E. P. Eustis, passenger traffic manager places the blame for the wreck on George Bronson, engineer of No. 8, who died at the throttle and John Woodruff flagman of No. 2 who placed the torpedoes.
The bodies of two women and one girl remained unidentified this afternoon. The story of one real heroine comes from the wreck. She was Mrs. E.G. Pohlman, bride of eight months of a Santa Rose traveling salesman. When rescuers reached here she insisted that they care for her husband first. He was seriously but not fatally hurt. When rescuers reached her they found both her limbs and spine broken. She died on the way to the hospital.
The dead:
E. A. Bunch, twenty-eight years old, colored porter
P. A. Barclat, twenty-four years old, of Denver, student at Notre Dame, Ind.

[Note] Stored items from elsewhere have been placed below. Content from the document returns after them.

Lemma StronglySorted_lookup_lt {A} (R : A -> A -> Prop) (l : list A) :
  StronglySorted R l ->
  forall i1 i2 x y, l !! i1 = Some x -> l !! i2 = Some y -> (i1 < i2)%nat -> R x y.
Proof.
  induction 1 as [|a l Hs IH Hf]; intros i1 i2 x y H1 H2 Hlt.
  - discriminate.
  - destruct i2 as [|i2]; [lia|]. simpl in H2.
    destruct i1 as [|i1]; simpl in H1.
    + injection H1 as <-. rewrite Forall_forall in Hf. apply Hf.
      eapply list_elem_of_lookup_2. exact H2.
    + eapply IH; [exact H1|exact H2|lia].
Qed.

Lemma term_cmp_nil_nil : term_cmp [] [] = 0.
Proof. reflexivity. Qed.

Lemma term_cmp_nil_cons y b : term_cmp [] (y :: b) = -1.
Proof.
  unfold term_cmp, Indexer.lex_cmp_str, zlen. simpl length.
  replace (Z.of_nat 0 <? Z.of_nat (S (length b))) with true
    by (symmetry; apply Z.ltb_lt; lia).
  reflexivity.
Qed.

Lemma term_cmp_cons_nil x a : term_cmp (x :: a) [] = 1.
Proof.
  unfold term_cmp, Indexer.lex_cmp_str, zlen. simpl length.
  replace (Z.of_nat (S (length a)) <? Z.of_nat 0) with false
    by (symmetry; apply Z.ltb_ge; lia).
  replace (Z.of_nat 0 <? Z.of_nat (S (length a))) with true
    by (symmetry; apply Z.ltb_lt; lia).
  reflexivity.
Qed.

Lemma term_cmp_cons_cons x a y b :
  term_cmp (x :: a) (y :: b) =
  if x <? y then -1 else if y <? x then 1 else term_cmp a b.
Proof.
  unfold term_cmp, Indexer.lex_cmp_str, zlen. simpl length.
  set (la := length a). set (lb := length b).
  assert (Hm : Z.to_nat (if Z.of_nat (S la) <? Z.of_nat (S lb)
                         then Z.of_nat (S la) else Z.of_nat (S lb))
               = S (Z.to_nat (if Z.of_nat la <? Z.of_nat lb
                              then Z.of_nat la else Z.of_nat lb))).
  { destruct (Z.ltb_spec (Z.of_nat (S la)) (Z.of_nat (S lb)));
      destruct (Z.ltb_spec (Z.of_nat la) (Z.of_nat lb)); lia. }
  rewrite Hm. simpl memcmp.
  destruct (x <? y); [reflexivity|]. destruct (y <? x); [reflexivity|].
  replace (Z.of_nat (S la) <? Z.of_nat (S lb)) with (Z.of_nat la <? Z.of_nat lb)
    by (destruct (Z.ltb_spec (Z.of_nat (S la)) (Z.of_nat (S lb)));
        destruct (Z.ltb_spec (Z.of_nat la) (Z.of_nat lb)); lia).
  replace (Z.of_nat (S lb) <? Z.of_nat (S la)) with (Z.of_nat lb <? Z.of_nat la)
    by (destruct (Z.ltb_spec (Z.of_nat (S lb)) (Z.of_nat (S la)));
        destruct (Z.ltb_spec (Z.of_nat lb) (Z.of_nat la)); lia).
  reflexivity.
Qed.

Lemma term_cmp_eq a : forall b, term_cmp a b = 0 <-> a = b.
Proof.
  induction a as [|x a IH]; intros [|y b].
  - rewrite term_cmp_nil_nil. tauto.
  - rewrite term_cmp_nil_cons. split; [lia|discriminate].
  - rewrite term_cmp_cons_nil. split; [lia|discriminate].
  - rewrite term_cmp_cons_cons.
    destruct (Z.ltb_spec x y); [split; [lia|intros [=]; lia]|].
    destruct (Z.ltb_spec y x); [split; [lia|intros [=]; lia]|].
    rewrite IH. assert (x = y) by lia. split; [intros ->; congruence|intros [=]; assumption].
Qed.

Lemma term_cmp_flip a : forall b, term_cmp a b < 0 <-> 0 < term_cmp b a.
Proof.
  induction a as [|x a IH]; intros [|y b].
  - rewrite term_cmp_nil_nil. lia.
  - rewrite term_cmp_nil_cons, term_cmp_cons_nil. lia.
  - rewrite term_cmp_nil_cons, term_cmp_cons_nil. lia.
  - rewrite !term_cmp_cons_cons.
    destruct (Z.ltb_spec x y); destruct (Z.ltb_spec y x); try lia. apply IH.
Qed.

Lemma term_lt_trans a : forall b c, term_lt a b -> term_lt b c -> term_lt a c.
Proof.
  unfold term_lt.
  induction a as [|x a IH]; intros [|y b] [|z c];
    rewrite ?term_cmp_nil_nil, ?term_cmp_nil_cons, ?term_cmp_cons_nil,
            ?term_cmp_cons_cons; try lia.
  destruct (Z.ltb_spec x y); destruct (Z.ltb_spec y x);
    destruct (Z.ltb_spec y z); destruct (Z.ltb_spec z y);
    destruct (Z.ltb_spec x z); destruct (Z.ltb_spec z x); try lia.
  apply IH.
Qed.

Lemma term_lt_irrefl a : ~ term_lt a a.
Proof.
  unfold term_lt. assert (term_cmp a a = 0) by now apply term_cmp_eq. lia.
Qed.

(** Under [lexicon_wf] the comparison at [mid] is [term_cmp] of the query
    term and the record's term. *)
Lemma find_term_cmp_term_cmp idx tb tlen mid r :
  lex idx !! Z.to_nat mid = Some r ->
  0 <= term_off r -> 0 <= term_len r ->
  term_off r + term_len r <= zlen (term_pool idx) ->
  0 <= tlen <= zlen tb ->
  find_term_cmp idx tb tlen mid = term_cmp (take (Z.to_nat tlen) tb) (rec_term idx r).
Proof.
  intros Hr Ho Hl Hp Ht. unfold find_term_cmp.
  rewrite (nth_lookup_Some _ _ _ _ Hr). cbv zeta.
  unfold term_cmp, Indexer.lex_cmp_str, rec_term.
  assert (Hlt : zlen (take (Z.to_nat tlen) tb) = tlen).
  { unfold zlen in *. rewrite length_take. lia. }
  assert (Hlr : zlen (take (Z.to_nat (term_len r))
                        (drop (Z.to_nat (term_off r)) (term_pool idx))) = term_len r).
  { unfold zlen in *. rewrite length_take, length_drop. lia. }
  rewrite Hlt, Hlr.
  set (m := if tlen <? term_len r then tlen else term_len r).
  assert (Hm : m <= tlen /\ m <= term_len r)
    by (unfold m; destruct (Z.ltb_spec tlen (term_len r)); lia).
  rewrite memcmp_take_l, memcmp_take_r by lia.
  destruct (memcmp tb _ (Z.to_nat m) =? 0) eqn:Hc; simpl.
  - apply Z.eqb_eq in Hc. rewrite Hc.
    destruct (tlen <? term_len r); [reflexivity|].
    destruct (term_len r <? tlen); reflexivity.
  - reflexivity.
Qed.

Lemma find_term_loop_unfold idx t tlen lo hi :
  find_term_loop idx t tlen lo hi =
  if lo <? hi then
    let mid := lo + (hi - lo) / 2 in
    let c := find_term_cmp idx t tlen mid in
    if c =? 0 then Some mid
    else if c <? 0 then find_term_loop idx t tlen lo mid
    else find_term_loop idx t tlen (mid + 1) hi
  else None.
Proof.
  rewrite find_term_loop_equation_1.
  destruct (Z_lt_dec lo hi) as [Hlt|Hge]; simpl.
  - replace (lo <? hi) with true by (symmetry; apply Z.ltb_lt; lia). reflexivity.
  - replace (lo <? hi) with false by (symmetry; apply Z.ltb_ge; lia). reflexivity.
Qed.

Section Search.
Variable idx : Index.
Variable tb : list Z.
Variable tlen : Z.
Hypothesis Hwf : lexicon_wf idx.
Hypothesis Hsorted : lexicon_sorted idx.
Hypothesis Htlen : 0 <= tlen <= zlen tb.

Let t := take (Z.to_nat tlen) tb.

Lemma lex_terms_lookup i r :
  lex idx !! i = Some r -> lex_terms idx !! i = Some (rec_term idx r).
Proof. intros H. unfold lex_terms. rewrite list_lookup_fmap, H. reflexivity. Qed.

Lemma lexicon_strongly_sorted : StronglySorted term_lt (lex_terms idx).
Proof.
  apply Sorted_StronglySorted; [|exact Hsorted].
  intros a b c. apply term_lt_trans.
Qed.

Lemma lexicon_ordered i1 i2 r1 r2 :
  lex idx !! i1 = Some r1 -> lex idx !! i2 = Some r2 -> (i1 < i2)%nat ->
  term_lt (rec_term idx r1) (rec_term idx r2).
Proof.
  intros H1 H2 Hlt.
  eapply (StronglySorted_lookup_lt term_lt); [exact lexicon_strongly_sorted| | |exact Hlt].
  - now apply lex_terms_lookup.
  - now apply lex_terms_lookup.
Qed.

Lemma find_term_cmp_at mid r :
  lex idx !! Z.to_nat mid = Some r ->
  find_term_cmp idx tb tlen mid = term_cmp t (rec_term idx r).
Proof.
  intros Hr. destruct Hwf as [_ Hf]. rewrite Forall_forall in Hf.
  destruct (Hf r) as (Ho & Hl & Hp); [eapply list_elem_of_lookup_2; exact Hr|].
  now apply find_term_cmp_term_cmp.
Qed.

(** The search between [lo] and [hi], all records below [lo] being smaller
    than [t] and all from [hi] on being larger. *)
Lemma find_term_loop_spec (n : nat) : forall lo hi,
  (Z.to_nat (hi - lo) <= n)%nat -> 0 <= lo <= hi -> hi <= term_count idx ->
  (forall i r, lex idx !! i = Some r -> Z.of_nat i < lo -> term_lt (rec_term idx r) t) ->
  (forall i r, lex idx !! i = Some r -> hi <= Z.of_nat i -> term_lt t (rec_term idx r)) ->
  match find_term_loop idx tb tlen lo hi with
  | Some m => exists r, 0 <= m /\ lex idx !! Z.to_nat m = Some r /\ rec_term idx r = t
  | None => forall i r, lex idx !! i = Some r -> rec_term idx r <> t
  end.
Proof.
  induction n as [|n IH]; intros lo hi Hn Hlo Hhi Hbelow Habove;
    rewrite find_term_loop_unfold.
  - replace (lo <? hi) with false by (symmetry; apply Z.ltb_ge; lia).
    intros i r Hr He.
    destruct (Z.lt_ge_cases (Z.of_nat i) lo) as [Hi|Hi].
    + apply (term_lt_irrefl t). rewrite <- He at 1. eapply Hbelow; eassumption.
    + apply (term_lt_irrefl t). rewrite <- He at 2. eapply Habove; [eassumption|lia].
  - destruct (Z.ltb_spec lo hi) as [Hlt|Hge].
    2:{ intros i r Hr He.
        destruct (Z.lt_ge_cases (Z.of_nat i) lo) as [Hi|Hi].
        + apply (term_lt_irrefl t). rewrite <- He at 1. eapply Hbelow; eassumption.
        + apply (term_lt_irrefl t). rewrite <- He at 2. eapply Habove; [eassumption|lia]. }
    cbv zeta. set (mid := lo + (hi - lo) / 2).
    assert (Hmid : lo <= mid < hi).
    { unfold mid.
      assert (0 <= (hi - lo) / 2 < hi - lo)
        by (split; [apply Z.div_pos; lia|apply Z.div_lt_upper_bound; lia]).
      lia. }
    destruct Hwf as [Hcount _].
    destruct (lookup_lt_is_Some_2 (lex idx) (Z.to_nat mid)) as [r Hr].
    { unfold zlen in Hcount. lia. }
    rewrite (find_term_cmp_at mid r Hr).
    destruct (Z.eqb_spec (term_cmp t (rec_term idx r)) 0) as [Hc|Hc].
    + apply term_cmp_eq in Hc. exists r. split; [lia|]. split; [exact Hr|now symmetry].
    + destruct (Z.ltb_spec (term_cmp t (rec_term idx r)) 0) as [Hneg|Hpos].
      * apply IH; [lia|lia|lia|exact Hbelow|].
        intros i r' Hr' Hi.
        destruct (Z.lt_ge_cases (Z.of_nat i) hi) as [Hih|Hih];
          [|eapply Habove; [exact Hr'|exact Hih]].
        destruct (Nat.eq_dec i (Z.to_nat mid)) as [->|Hne].
        -- rewrite Hr in Hr'. injection Hr' as <-. exact Hneg.
        -- eapply term_lt_trans; [exact Hneg|].
           eapply lexicon_ordered; [exact Hr|exact Hr'|lia].
      * assert (Hgt : term_lt (rec_term idx r) t) by (apply term_cmp_flip; lia).
        apply IH; [lia|lia|lia| |exact Habove].
        intros i r' Hr' Hi.
        destruct (Z.lt_ge_cases (Z.of_nat i) lo) as [Hil|Hil];
          [eapply Hbelow; [exact Hr'|exact Hil]|].
        destruct (Nat.eq_dec i (Z.to_nat mid)) as [->|Hne].
        -- rewrite Hr in Hr'. injection Hr' as <-. exact Hgt.
        -- eapply term_lt_trans; [|exact Hgt].
           eapply lexicon_ordered; [exact Hr'|exact Hr|lia].
Qed.

Lemma find_term_spec :
  match find_term idx tb tlen with
  | Some m => exists r, 0 <= m /\ lex idx !! Z.to_nat m = Some r /\ rec_term idx r = t
  | None => forall i r, lex idx !! i = Some r -> rec_term idx r <> t
  end.
Proof.
  unfold find_term.
  assert (0 <= term_count idx) by (destruct Hwf as [<- _]; unfold zlen; lia).
  apply (find_term_loop_spec (Z.to_nat (term_count idx))); try lia.
  - intros i r Hr Hi.
    destruct Hwf as [Hc _]. apply lookup_lt_Some in Hr. unfold zlen in Hc. lia.
Qed.

Lemma find_term_found i r :
  lex idx !! i = Some r -> rec_term idx r = t ->
  find_term idx tb tlen = Some (Z.of_nat i).
Proof.
  intros Hr He. pose proof find_term_spec as Hs.
  destruct (find_term idx tb tlen) as [m|].
  - destruct Hs as (r' & Hm & Hr' & He'). f_equal.
    destruct (lt_eq_lt_dec (Z.to_nat m) i) as [[Hlt|Heq]|Hgt].
    + exfalso. apply (term_lt_irrefl t). rewrite <- He' at 1. rewrite <- He.
      eapply lexicon_ordered; eassumption.
    + lia.
    + exfalso. apply (term_lt_irrefl t). rewrite <- He at 1. rewrite <- He'.
      eapply lexicon_ordered; eassumption.
  - exfalso. exact (Hs i r Hr He).
Qed.

Lemma find_term_absent :
  (forall i r, lex idx !! i = Some r -> rec_term idx r <> t) ->
  find_term idx tb tlen = None.
Proof.
  intros Hno. pose proof find_term_spec as Hs.
  destruct (find_term idx tb tlen) as [m|]; [|reflexivity].
  destruct Hs as (r' & Hm & Hr' & He'). exfalso. exact (Hno _ _ Hr' He').
Qed.

End Search.

(** C7. On a lexicon whose records are strictly ascending under the
    (bytes, length) order, [find_term(t, tlen)] returns 1 with the index of
    the record whose term is [(t, tlen)] when there is one, and returns 0
    when no record has that term. *)
Theorem find_term_correct (idx : Index) (tb : list Z) (tlen : Z) :
  lexicon_wf idx -> lexicon_sorted idx -> 0 <= tlen <= zlen tb ->
  (forall i r, lex idx !! i = Some r ->
               rec_term idx r = take (Z.to_nat tlen) tb ->
               find_term idx tb tlen = Some (Z.of_nat i)) /\
  ((forall i r, lex idx !! i = Some r ->
                rec_term idx r <> take (Z.to_nat tlen) tb) ->
   find_term idx tb tlen = None).
Proof.
  intros Hwf Hs Ht. split.
  - intros i r. now apply find_term_found.
  - now apply find_term_absent.
Qed.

Mrs. C. M. Hart, thirty-two years old, Canton, O.
Lillian Kelly, twenty-two years old, Boise, Idaho
M. E. Stern, thirty-five years old, Chicago
George Bronson, fifty-four years old, engineer mail train.
G. W. Tudor, forty years old, Oskaloosa, Ia.
Mrs. E. G. Polhmann, thirty-five years old, San Francisco
Four women, three girls and one man, as yet unidentified.
The most seriously injured are:
E. G. Pohlman, San Francisco;
Warren P. Dudley, Belmont, Mass;
H. O. Crain, fireman mail train;
Mrs. Warren P. Dudley, Belmont, Mass;
Father Gregory Scholz, Columbus, O.;
James W. Flach, Cincinnati;
Mrs. J. W. Flach;
Mrs. J. C. Krehl, Girard, O.;
H. F. Joy, Cincinnati
Miss Katherine Griswold, Milwaukee;
Miss Lyne Johnson, Chicago;
William McNair, Denver;
Mrs. E. W. Francis, Bedford, Ind.;
O. R. Marsh, Chicago;
John E. Parsons, Dixon, Ill.; and
Frank D. Hughes, Hinsdale, Ill., conductor of mail train.
Pending an official investigation, P. S. Eustis, passenger traffic manager of the railroad, in a statement, placed the blame of the accident on the engineer of the passenger train, which ran past the signal set for stop at Western Springs, clearing the west box at Hinsdale.
Hot Box Stops Passenger. The passenger train, No. 2, from Denver, due in Chicago at 7 a.m., stopped at Western Springs because of a "hot box" on one of the rear Pullman coaches.
At Western Springs Train No. 2 and the mail train, No. 8, run about nine minutes apart. Because of the heavy fog it is believed by some that the engineer of train No. 8 failed to see the signal at Hinsdale, a mile and a half west of the point where the collision occurred.
Crash Comes Without Warning. Without warning to passengers, save the popping of three torpedoes placed several hundred feet in the rear of the passenger train by the flagman, the heavy mail train crashed into the rear of the passenger.
The crash aroused the people of LaGrange, Western Springs and Hinsdale and hundreds were on the scene half an hour after the accident occurred. The rear Pullman car of the passenger train, the "Hamlet," was parted and the roof torn.
Plowing through the car, in which all of the killed except the engineer were found, the engine partially demolished the second, the "Fernwood."